Кедрин понял, что висит сейчас в пустоте, практически ничем не защищенный, лишенный спасительной оболочки спутника, и в любую секунду, из любой точки мироздания может примчаться тот метеор, который без особых усилий пронижет оболочку скваммера, и тело Кедрина, и снова скваммер и полетит дальше, лишь немного потеряв скорость. Ощущение надвигающейся гибели стало вдруг настолько реальным, что Кедрин втянул голову в плечи и сжался внутри скваммера насколько мог, а скваммер послушно повторил его движение и тоже поджал ноги и прижал локти к бокам.
Так он провисел сколько-то времени, закрыв глаза, но метеора все не было, он мог и совсем не прилететь или промчаться мимо на расстоянии сантиметра, и Кедрин его даже и не заметил бы. Он висел, и не было сил даже удивиться тому, что же заставляет его быть здесь и ради чего люди вообще выходят в пространство, когда есть чудесная, безопасная Земля.
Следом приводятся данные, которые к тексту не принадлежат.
Lemma pst_proc_keep s p f q :
  (forall pr, pstate (f pr) = pstate pr) -> pst (set_proc p f s) q = pst s q.
Proof.
  intros Hf. unfold pst, set_proc. simpl. rewrite list_lookup_alter. case_decide; [subst|done].
  destruct (procs s !! q); simpl; by rewrite ?Hf.
Qed.

Lemma pst_proc_ne s p f q : p <> q -> pst (set_proc p f s) q = pst s q.
Proof. intros H. unfold pst, set_proc. simpl. by rewrite list_lookup_alter_ne. Qed.

Lemma pst_proc_eq s p f st st' :
  pst s p = Some st -> (forall pr, pstate (f pr) = st') -> pst (set_proc p f s) p = Some st'.
Proof.
  intros Hs Hf. unfold pst, set_proc in *. simpl. rewrite list_lookup_alter_eq.
  destruct (procs s !! p); simplify_eq/=. by rewrite Hf.
Qed.

Lemma pst_thread s p i f q : pst (set_thread p i f s) q = pst s q.
Proof. by apply pst_proc_keep. Qed.

Lemma wake_awake ch t : tstate t <> TSLEEPING -> wake_thread ch t = t.
Proof. intros H. unfold wake_thread. by rewrite bool_decide_eq_false_2. Qed.

Lemma tst_wakeup1 s ch q j st :
  tst s q j = Some st -> st <> TSLEEPING ->
  tst (s <| procs ::= fmap (fun p => p <| threads ::= fmap (wake_thread ch) |>) |>) q j = Some st.
Proof.
  unfold tst, get_thread. intros H Hst. simpl. rewrite list_lookup_fmap.
  destruct (procs s !! q) as [pr|]; simpl in *; [|done].
  rewrite list_lookup_fmap. destruct (threads pr !! j) as [t|]; simplify_eq/=.
  by rewrite wake_awake.
Qed.

Lemma pst_wakeup1 s ch q :
  pst (s <| procs ::= fmap (fun p => p <| threads ::= fmap (wake_thread ch) |>) |>) q = pst s q.
Proof. unfold pst. simpl. rewrite list_lookup_fmap. by destruct (procs s !! q). Qed.

(** ** Steps of the transition system by the shape of the update *)

Lemma prims_mach s0 tr s m : prims s0 tr s -> prims s0 tr (s <| mch := m |>).
Proof. intros H. eapply prims_tau_r; [done|apply prim_mach]. Qed.

Lemma prims_ext s0 tr s e : prims s0 tr s -> prims s0 tr (s <| ext := e |>).
Proof. intros H. eapply prims_tau_r; [done|apply prim_ext]. Qed.

Lemma prims_first s0 tr s f : prims s0 tr s -> prims s0 tr (s <| forkret_first ::= f |>).
Proof.
  intros H. eapply prims_tau_r; [done|]. exact (prim_misc s (initproc s) (ticks s) (f (forkret_first s))).
Qed.

Lemma prims_ticks s0 tr s f : prims s0 tr s -> prims s0 tr (s <| ticks ::= f |>).
Proof.
  intros H. eapply prims_tau_r; [done|]. exact (prim_misc s (initproc s) (f (ticks s)) (forkret_first s)).
Qed.

Lemma prims_init s0 tr s f : prims s0 tr s -> prims s0 tr (s <| initproc ::= f |>).
Proof.
  intros H. eapply prims_tau_r; [done|]. exact (prim_misc s (f (initproc s)) (ticks s) (forkret_first s)).
Qed.

Lemma prims_proc s0 tr s p f :
  (forall pr, procs s !! p = Some pr -> proc_keep pr f) -> prims s0 tr s -> prims s0 tr (set_proc p f s).
Proof.
  intros Hf H. destruct (procs s !! p) as [pr|] eqn:Hp.
  - eapply prims_tau_r; [done|]. eapply prim_proc; eauto.
  - assert (set_proc p f s = s) as ->; [|done]. apply set_procs_eq. by rewrite alter_none.
Qed.
(* ===== verification/KSystem.v ===== *)
(** * The kernel calls, the scheduler and resumption as one system

    [kop] names every entry into the code of Proc.v and Kthread.v.  The first
    theorem is the refinement: each of them, run where it can be called,
    changes the tables only along the steps of KSpec.v, with the labels its
    name allows.  The others are what follows for every call at once: tables
    keep their shape, identifiers stay unique, a locked mutex keeps its owner
    until that thread unlocks it. *)
From S2P Require Import Prelude Spinlock ProcDefs Proc Kthread ProcRun KSpec KRefine KInv.
From S2P Require Import KCalls KExit.
Local Open Scope Z_scope.
Local Open Scope kernel_scope.

(** What a processor that runs a thread can enter: a system call, the two
    branches of the timer interrupt, or the switch back into the thread. *)
Inductive kop :=
| OFork | OExit | OWait | OKill (pid : Z) | OGrow (n : Z) | OSleep (n : Z) | OUptime
| OTick | OYield
| OCreate (start stack : Z) | OId | OThreadExit | OJoin (tid : Z)
| OMutexAlloc | OMutexDealloc (id : Z) | OMutexLock (id : Z) | OMutexUnlock (id : Z)
| OKillOthers                    (* exec's call of kill_other_threads *)
| OResume.                       (* swtch back into the thread *)

#[export] Instance kop_eq : EqDecision kop.
Proof. solve_decision. Defined.

Section System.
Context {E : Type} `{SV : Services E}.
Implicit Types s : kst E.

Definition run_op (c : nat) (ct : nat * nat) (op : kop) : K unit :=
  match op with
  | OFork => do _ <- fork c; ret tt
  | OExit => exit c
  | OWait => do _ <- wait c; ret tt
  | OKill id => do _ <- kill c id; ret tt
  | OGrow n => do _ <- growproc c n; ret tt
  | OSleep n => do _ <- sys_sleep c n; ret tt
  | OUptime => do _ <- sys_uptime c; ret tt
  | OTick => clock_tick c
  | OYield => yield c
  | OCreate f st => do _ <- kthread_create c f st; ret tt
  | OId => do _ <- kthread_id c; ret tt
  | OThreadExit => kthread_exit c
  | OJoin id => do _ <- kthread_join c id; ret tt
  | OMutexAlloc => do _ <- kthread_mutex_alloc c; ret tt
  | OMutexDealloc id => do _ <- kthread_mutex_dealloc c id; ret tt
  | OMutexLock id => do _ <- kthread_mutex_lock c id; ret tt
  | OMutexUnlock id => do _ <- kthread_mutex_unlock c id; ret tt
  | OKillOthers => kill_other_threads c AfterExec
  | OResume => do _ <- resume_thread c ct; ret tt
  end.

Definition lock_trace (ct : nat * nat) (l : list plabel) : Prop :=
  l = [] \/ exists m, l = [LockBy m (Some ct)].

(** The labels a call may take, run by thread [ct] in [s]. *)
Definition op_trace s (ct : nat * nat) (op : kop) (l : list plabel) : Prop :=
  match op with
  | OFork => l `prefix_of` [NewPid; NewTid]
  | OCreate _ _ => l `prefix_of` [NewTid]
  | OMutexAlloc => l `prefix_of` [NewMid]
  | OMutexLock _ | OResume => lock_trace ct l
  | OMutexUnlock _ =>
    l = [] \/ exists m t, get_thread s ct.1 ct.2 = Some t /\ l = [UnlockBy m (tid t)]
  | _ => l = []
  end.

Definition steps_as s ct op s' : Prop := exists l, prims s l s' /\ op_trace s ct op l.

(** A call whose result is passed on. *)
Lemma psat_result {A B} (m : M (kst E) kstop A) (f : A -> B) s (P : kst E -> Prop) W :
  psat (m s) (fun _ => P) W -> psat (bind m (fun r => ret (f r)) s) (fun _ => P) W.
Proof. intros H. apply psat_bind. eapply psat_mono; [exact H|done|done]. Qed.

(** A call that takes unlabelled steps only. *)
Lemma psat_silent {A} (o : outcome (kst E) kstop A) c ct s0 (P : kst E -> Prop) :
  (forall s', prims s0 [] s' -> P s') ->
  psat o (fun _ s' => prims s0 [] s' /\ here c ct s') (fun _ s' => prims s0 [] s') ->
  psat o (fun _ => P) (fun _ => P).
Proof. intros HP H. eapply psat_mono; [exact H|intros ? ? []|intros]; auto. Qed.

(** ** Resumption *)

Lemma resume_caller_prims c ct s0 s who :
  shape s0 -> here c ct s -> prims s0 [] s ->
  psat (resume_caller c who s) (fun _ s' => exists l, prims s0 l s' /\ lock_trace ct l)
                               (fun _ s' => exists l, prims s0 l s' /\ lock_trace ct l).
Proof.
  intros Hsh Hh Hp. assert (forall s', prims s0 [] s' -> exists l, prims s0 l s' /\ lock_trace ct l) as Hl
    by (intros; eexists; split; [done|by left]).
  destruct who; simpl; try apply psat_result.
  - eapply psat_silent; [done|by apply wait_pass_prims].
  - eapply psat_silent; [done|by apply join_pass_prims].
  - eapply psat_silent; [done|by apply join2_pass_prims].
  - eapply psat_mono; [by eapply mutex_lock_pass_prims| |].
    + intros r s1 (_ & H1 & _). eexists. split; [done|right; eauto].
    + intros r s1 [H1|H1]; [by apply Hl|]. eexists. split; [done|right; eauto].
  - eapply psat_silent; [done|by apply sys_sleep_pass_prims].
  - by apply Hl.
Qed.

Lemma resume_thread_prims c ct s :
  shape s -> here c ct s ->
  psat (resume_thread c ct s) (fun _ s' => steps_as s ct OResume s') (fun _ s' => steps_as s ct OResume s').
Proof.
  intros Hsh Hh. pose proof (prims_nil s) as Hp. unfold resume_thread, steps_as, op_trace.
  assert (forall s', prims s [] s' -> exists l, prims s l s' /\ lock_trace ct l) as Hl
    by (intros; eexists; split; [done|by left]).
  do 2 kstep. destruct (a.1) as [| |ch lk who|[]| |].
  3:{ kcall sched_back_prims; [|by apply Hl]. kcall sleep_back_prims; [|by apply Hl].
      by eapply resume_caller_prims. }
  all: eapply (psat_mono _ (fun _ s' => prims s [] s') (fun _ s' => prims s [] s')); [|by auto..].
  - by kcall forkret_prims.
  - kcall sched_back_prims. ksteps. peel.
  - kcall sched_back_prims. kcall kill_others_pass_prims. by kcall safe_exit_prims.
  - kcall sched_back_prims. by kcall kill_others_pass_prims.
  - by kcall sched_back_prims.
  - by kcall sched_back_prims.
Qed.
(* ===== verification/Vm.v ===== *)
(** * vm.c: page tables

    Page directories and page tables are pages of the kernel memory that
    kalloc.c manages, reached through their kernel addresses.  [kend] and [kdata]
    are the linker's symbols [end] and [data].  A loop over pages gets as many
    rounds as it can take (one per page, one to leave); running out of them would
    be [Undef].  [switchuvm] and [switchkvm], which
    touch the processor and not the tables, are in Proc.v. *)
From S2P Require Import Prelude Spinlock ProcDefs Proc Memory Kalloc.
Local Open Scope Z_scope.
Local Open Scope kernel_scope.

Definition EXTMEM : Z := 0x100000.
Definition DEVSPACE : Z := 0xFE000000.
Definition KERNLINK : Z := KERNBASE + EXTMEM.
Definition P2V (a : Z) : Z := u32 (a + KERNBASE).

Definition PDX (va : Z) : Z := Z.land (Z.shiftr va 22) 0x3FF.
Definition PTX (va : Z) : Z := Z.land (Z.shiftr va 12) 0x3FF.
Definition PGADDR (d t o : Z) : Z := u32 (Z.lor (Z.lor (Z.shiftl d 22) (Z.shiftl t 12)) o).
Definition NPDENTRIES : nat := 1024.

Definition PTE_P : Z := 1.
Definition PTE_W : Z := 2.
Definition PTE_U : Z := 4.
Definition PTE_ADDR (pte : Z) : Z := Z.land pte (Z.lnot 0xFFF).
Definition PTE_FLAGS (pte : Z) : Z := Z.land pte 0xFFF.

(** One row of [kmap]. *)
Record kmap_row := Kmap { virt : Z; phys_start : Z; phys_end : Z; perm : Z }.

Section Vm.
Context (kend kdata : Z) {R : Type}.
Local Abbreviation MM := (M kmem R).

Definition kmap : list kmap_row :=
  [ Kmap KERNBASE 0 EXTMEM PTE_W;
    Kmap KERNLINK (V2P KERNLINK) (V2P kdata) 0;
    Kmap kdata (V2P kdata) PHYSTOP PTE_W;
    Kmap DEVSPACE DEVSPACE 0 PTE_W ].

(** Words and blocks of kernel memory. *)
Definition rd (a : Z) : MM Z := gets (fun s => load32 (kram s) a).
Definition wr (a v : Z) : MM unit := modify (fun s => s <| kram ::= fun m => store32 m a v |>).
Definition kmemset (dst c n : Z) : MM unit := modify (fun s => s <| kram ::= fun m => memset m dst c n |>).
Definition kmemmove (dst src n : Z) : MM unit := modify (fun s => s <| kram ::= fun m => memmove m dst src n |>).

(** The address of the entry for [va], 0 when there is none. *)
Definition walkpgdir (pgdir va : Z) (alloc : bool) : MM Z :=
  let pde := pgdir + 4 * PDX va in
  do e <- rd pde;
  if c_true (Z.land e PTE_P) then ret (P2V (PTE_ADDR e) + 4 * PTX va) else
  if negb alloc then ret 0 else
  do pgtab <- kalloc;
  if pgtab =? 0 then ret 0 else
  kmemset pgtab 0 PGSIZE;;
  wr pde (Z.lor (Z.lor (Z.lor (V2P pgtab) PTE_P) PTE_W) PTE_U);;
  ret (pgtab + 4 * PTX va).

(** for(;;) of [mappages], with at most [n] rounds. *)
Fixpoint mappages_loop (n : nat) (pgdir a last pa perm : Z) : MM Z :=
  match n with
  | O => undef "mappages: out of rounds"
  | S n' =>
    do pte <- walkpgdir pgdir a true;
    if pte =? 0 then ret (-1) else
    do e <- rd pte;
    if c_true (Z.land e PTE_P) then panic "remap" else
    wr pte (Z.lor (Z.lor pa perm) PTE_P);;
    if a =? last then ret 0 else mappages_loop n' pgdir (u32 (a + PGSIZE)) last (u32 (pa + PGSIZE)) perm
  end.

Definition mappages (pgdir va size pa perm : Z) : MM Z :=
  let a := PGROUNDDOWN va in
  let last := PGROUNDDOWN (u32 (u32 (va + size) - 1)) in
  mappages_loop (S (Z.to_nat (u32 (last - a) / PGSIZE))) pgdir a last pa perm.

(** The loop of [deallocuvm]; each round moves [a] up by a page at least. *)
Fixpoint dealloc_loop (n : nat) (pgdir a oldsz : Z) : MM unit :=
  match n with
  | O => undef "deallocuvm: out of rounds"
  | S n' =>
    if a <? oldsz then
      do pte <- walkpgdir pgdir a false;
      if pte =? 0 then
        let a := u32 (PGADDR (PDX a + 1) 0 0 - PGSIZE) in dealloc_loop n' pgdir (u32 (a + PGSIZE)) oldsz
      else
        do e <- rd pte;
        whenM (c_true (Z.land e PTE_P))
          (let pa := PTE_ADDR e in
           if pa =? 0 then panic "kfree" else
           kfree kend (P2V pa);;
           wr pte 0);;
        dealloc_loop n' pgdir (u32 (a + PGSIZE)) oldsz
    else ret tt
  end.

Definition deallocuvm (pgdir oldsz newsz : Z) : MM Z :=
  if oldsz <=? newsz then ret oldsz else
  let a := PGROUNDUP newsz in
  dealloc_loop (S (S (Z.to_nat ((oldsz - a) / PGSIZE)))) pgdir a oldsz;;
  ret newsz.

Definition freevm (pgdir : Z) : MM unit :=
  if pgdir =? 0 then panic "freevm: no pgdir" else
  do _ <- deallocuvm pgdir KERNBASE 0;
  forM (seq 0 NPDENTRIES) (fun i =>
    do e <- rd (pgdir + 4 * Z.of_nat i);
    whenM (c_true (Z.land e PTE_P)) (kfree kend (P2V (PTE_ADDR e))));;
  kfree kend pgdir.

(** The loop over [kmap]: whether every row was mapped. *)
Fixpoint map_rows (pgdir : Z) (ks : list kmap_row) : MM bool :=
  match ks with
  | [] => ret true
  | k :: ks' =>
    do r <- mappages pgdir (virt k) (u32 (phys_end k - phys_start k)) (phys_start k) (perm k);
    if r <? 0 then ret false else map_rows pgdir ks'
  end.

Definition setupkvm : MM Z :=
  do pgdir <- kalloc;
  if pgdir =? 0 then ret 0 else
  kmemset pgdir 0 PGSIZE;;
  if DEVSPACE <? P2V PHYSTOP then panic "PHYSTOP too high" else
  do ok <- map_rows pgdir kmap;
  if ok : bool then ret pgdir else freevm pgdir;; ret 0.

(** [init] is the address of the initial program. *)
Definition inituvm (pgdir init sz : Z) : MM unit :=
  if PGSIZE <=? sz then panic "inituvm: more than a page" else
  do mem <- kalloc;
  kmemset mem 0 PGSIZE;;
  do _ <- mappages pgdir 0 PGSIZE (V2P mem) (Z.lor PTE_W PTE_U);
  kmemmove mem init sz.

(** [loaduvm] reads the program through [readi dst off n] of fs.c, which runs on a
    state [S] that has the memory in it: [on] makes a call of this file there. *)
Section Load.
Context {S : Type} (on : forall A, MM A -> M S R A) (readi : Z -> Z -> Z -> M S R Z).

Fixpoint load_loop (k : nat) (pgdir addr offset sz i : Z) : M S R Z :=
  match k with
  | O => undef "loaduvm: out of rounds"
  | Datatypes.S k' =>
    if i <? sz then
      do pte <- on _ (walkpgdir pgdir (u32 (addr + i)) false);
      if pte =? 0 then panic "loaduvm: address should exist" else
      do e <- on _ (rd pte);
      let pa := PTE_ADDR e in
      let n := if u32 (sz - i) <? PGSIZE then u32 (sz - i) else PGSIZE in
      do r <- readi (P2V pa) (u32 (offset + i)) n;
      if negb (u32 r =? n) then ret (-1) else
      load_loop k' pgdir addr offset sz (i + PGSIZE)
    else ret 0
  end.

Definition loaduvm (pgdir addr offset sz : Z) : M S R Z :=
  if negb (addr mod PGSIZE =? 0) then panic "loaduvm: addr must be page aligned" else
  load_loop (Datatypes.S (Datatypes.S (Z.to_nat (sz / PGSIZE)))) pgdir addr offset sz 0.
End Load.

(** The loop of [allocuvm]. *)
Fixpoint alloc_loop (n : nat) (pgdir a oldsz newsz : Z) : MM Z :=
  match n with
  | O => undef "allocuvm: out of rounds"
  | S n' =>
    if a <? newsz then
      do mem <- kalloc;
      if mem =? 0 then
        do _ <- deallocuvm pgdir newsz oldsz; ret 0
      else
        kmemset mem 0 PGSIZE;;
        do r <- mappages pgdir a PGSIZE (V2P mem) (Z.lor PTE_W PTE_U);
        if r <? 0 then
          do _ <- deallocuvm pgdir newsz oldsz;
          kfree kend mem;;
          ret 0
        else alloc_loop n' pgdir (u32 (a + PGSIZE)) oldsz newsz
    else ret newsz
  end.

Definition allocuvm (pgdir oldsz newsz : Z) : MM Z :=
  if KERNBASE <=? newsz then ret 0 else
  if newsz <? oldsz then ret oldsz else
  let a := PGROUNDUP oldsz in
  alloc_loop (S (S (Z.to_nat ((newsz - a) / PGSIZE)))) pgdir a oldsz newsz.

Definition clearpteu (pgdir uva : Z) : MM unit :=
  do pte <- walkpgdir pgdir uva false;
  if pte =? 0 then panic "clearpteu" else
  do e <- rd pte;
  wr pte (Z.land e (Z.lnot PTE_U)).

(** The copying loop; [false] is goto bad. *)
Fixpoint copy_loop (n : nat) (pgdir d sz i : Z) : MM bool :=
  match n with
  | O => undef "copyuvm: out of rounds"
  | S n' =>
    if i <? sz then
      do pte <- walkpgdir pgdir i false;
      if pte =? 0 then panic "copyuvm: pte should exist" else
      do e <- rd pte;
      if negb (c_true (Z.land e PTE_P)) then panic "copyuvm: page not present" else
      let pa := PTE_ADDR e in
      let flags := PTE_FLAGS e in
      do mem <- kalloc;
      if mem =? 0 then ret false else
      kmemmove mem (P2V pa) PGSIZE;;
      do r <- mappages d i PGSIZE (V2P mem) flags;
      if r <? 0 then kfree kend mem;; ret false else
      copy_loop n' pgdir d sz (i + PGSIZE)
    else ret true
  end.

Definition copyuvm (pgdir sz : Z) : MM Z :=
  do d <- setupkvm;
  if d =? 0 then ret 0 else
  do ok <- copy_loop (S (S (Z.to_nat (sz / PGSIZE)))) pgdir d sz 0;
  if ok : bool then ret d else freevm d;; ret 0.

(** [*pte] with [pte] null is undefined. *)
Definition uva2ka (pgdir uva : Z) : MM Z :=
  do pte <- walkpgdir pgdir uva false;
  if pte =? 0 then undef "uva2ka: null entry" else
  do e <- rd pte;
  if negb (c_true (Z.land e PTE_P)) then ret 0 else
  if negb (c_true (Z.land e PTE_U)) then ret 0 else
  ret (P2V (PTE_ADDR e)).

(** while(len > 0), each round copying up to the end of a page. *)
Fixpoint copyout_loop (k : nat) (pgdir va buf len : Z) : MM Z :=
  match k with
  | O => undef "copyout: out of rounds"
  | S k' =>
    if 0 <? len then
      let va0 := PGROUNDDOWN va in
      do pa0 <- uva2ka pgdir va0;
      if pa0 =? 0 then ret (-1) else
      let n := PGSIZE - (va - va0) in
      let n := if len <? n then len else n in
      kmemmove (pa0 + (va - va0)) buf n;;
      copyout_loop k' pgdir (u32 (va0 + PGSIZE)) (buf + n) (len - n)
    else ret 0
  end.

Definition copyout (pgdir va p len : Z) : MM Z :=
  copyout_loop (S (S (S (Z.to_nat (len / PGSIZE))))) pgdir va p len.

(** ** Entries *)

Lemma lnot_fff x : Z.land x (Z.lnot 0xFFF) = x - x mod 4096.
Proof.
  change 0xFFF with (Z.ones 12). change (Z.land x (Z.lnot (Z.ones 12))) with (Z.land x (Z.lnot (Z.ones 12))).
  rewrite <- Z.ldiff_land, Z.ldiff_ones_r, Z.shiftl_mul_pow2, Z.shiftr_div_pow2 by lia.
  change (2 ^ 12) with 4096. pose proof (Z.div_mod x 4096). lia.
Qed.

Lemma lor_low x f : x mod 4096 = 0 -> 0 <= f < 4096 -> Z.lor x f = x + f.
Proof.
  intros Hx Hf. symmetry. rewrite Z.add_nocarry_lxor, Z.lxor_lor; [done|..].
  all: apply Z.bits_inj'; intros n Hn; rewrite Z.land_spec, Z.bits_0.
  all: destruct (Z.ltb_spec n 12) as [Hlt|Hge].
  all: try (rewrite <- (Z.mod_pow2_bits_low x 12) by lia; change (2 ^ 12) with 4096; by rewrite Hx, Z.testbit_0_l).
  all: replace f with (f mod 2 ^ 12) by (apply Z.mod_small; lia); rewrite Z.mod_pow2_bits_high by lia; apply andb_false_r.
Qed.

Lemma PDX_div va : PDX va = va / 2 ^ 22 mod 1024.
Proof. unfold PDX. rewrite Z.shiftr_div_pow2 by lia. change 0x3FF with (Z.ones 10). by rewrite Z.land_ones by lia. Qed.
Lemma PTX_div va : PTX va = va / 4096 mod 1024.
Proof. unfold PTX. rewrite Z.shiftr_div_pow2 by lia. change 0x3FF with (Z.ones 10). by rewrite Z.land_ones by lia. Qed.

Definition present (e : Z) : bool := c_true (Z.land e PTE_P).

Lemma present_odd e : present e = Z.odd e.
Proof.
  unfold present, c_true, PTE_P. change 1 with (Z.ones 1). rewrite Z.land_ones by lia. change (2 ^ 1) with 2.
  rewrite Zmod_odd. by destruct (Z.odd e).
Qed.
End Vm.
— Ничего, — сказал он. — Я сейчас соберусь. Отдохну немного. Ничего…
Он пошевелился в скваммере, пытаясь устроиться поудобнее, хотя при невесомости на него ничто не давило и ничто era не стесняло. Но все же он устроился поудобнее, чтобы доказать себе, что он еще хозяин своего тела — пусть не скваммера, пусть не пространства.
Он взглянул в пространство. Это было очень страшно, гораздо лучше было смотреть внутрь скваммера, на рычажки, провода, на собственные колени… Но все же он взглянул в пространство, а оно словно только и ждало этого.
Звезды начали наступать на него медленно, но неумолимо. Угрожающе уставив на него свои прямые и твердые лучи, они наступали со всех сторон. Вселенная неумолимо сжималась и Кедрин чуть не закричал при мысли, что она сейчас сожмется окончательно и раздавит его в своих твердых ладонях, против которых не устоит, конечно, никакая броня.
Мироздание испугалось его немого крика — звезды бесшумно отпрянули назад. Вселенная распахнулась, и звезды убежали так далеко, что их совсем не стало видно. Потом снова вынырнули из мрака, Вселенная стала сжиматься, мир стал тесен и тверд, и Кедрин удивился, почему он раньше не знал, что пространство твердо. Никто не придет ему на помощь, и та женщина не придет ему на помощь. Ну что ж, пусть его раздавит Вселенная. Когда-нибудь они найдут его. Пусть… Он закрыл глаза.
Он открыл их, ощутив слабый толчок. За ним последовал частый настойчивый стук. Стучали в прозрачный фонарь. Он нехотя открыл глаза. Герн стоял перед ним и нелепо жестикулировал. «Связь», — прочел Кедрин по его губам и включил связь.
— Вы думаете выйти из скваммера? — спросил Герн. — Или вы уже так привыкли к нему, что будете в нем ночевать? Нет? Так откройте люк. Отодвиньте два предохранителя сзади. Так. И открывайте.
Это была та же камера, которую он покинул в скваммере неопределенное время тому назад. Как он попал сюда, было непонятно. Вообще ничего больше не было понятного. Кедрин вылез из скваммера, запутался в проводах, сорвал манжеты и шлем и кинул их в люк. Ему захотелось лечь и лежать, больше ничего.
— Ну, — сказал Герн, — в первый раз бывает еще и не так.
— Бывает, — сердито сказал Кедрин, не поднимая глаз. — Будет, если тебя уносит за десяток километров…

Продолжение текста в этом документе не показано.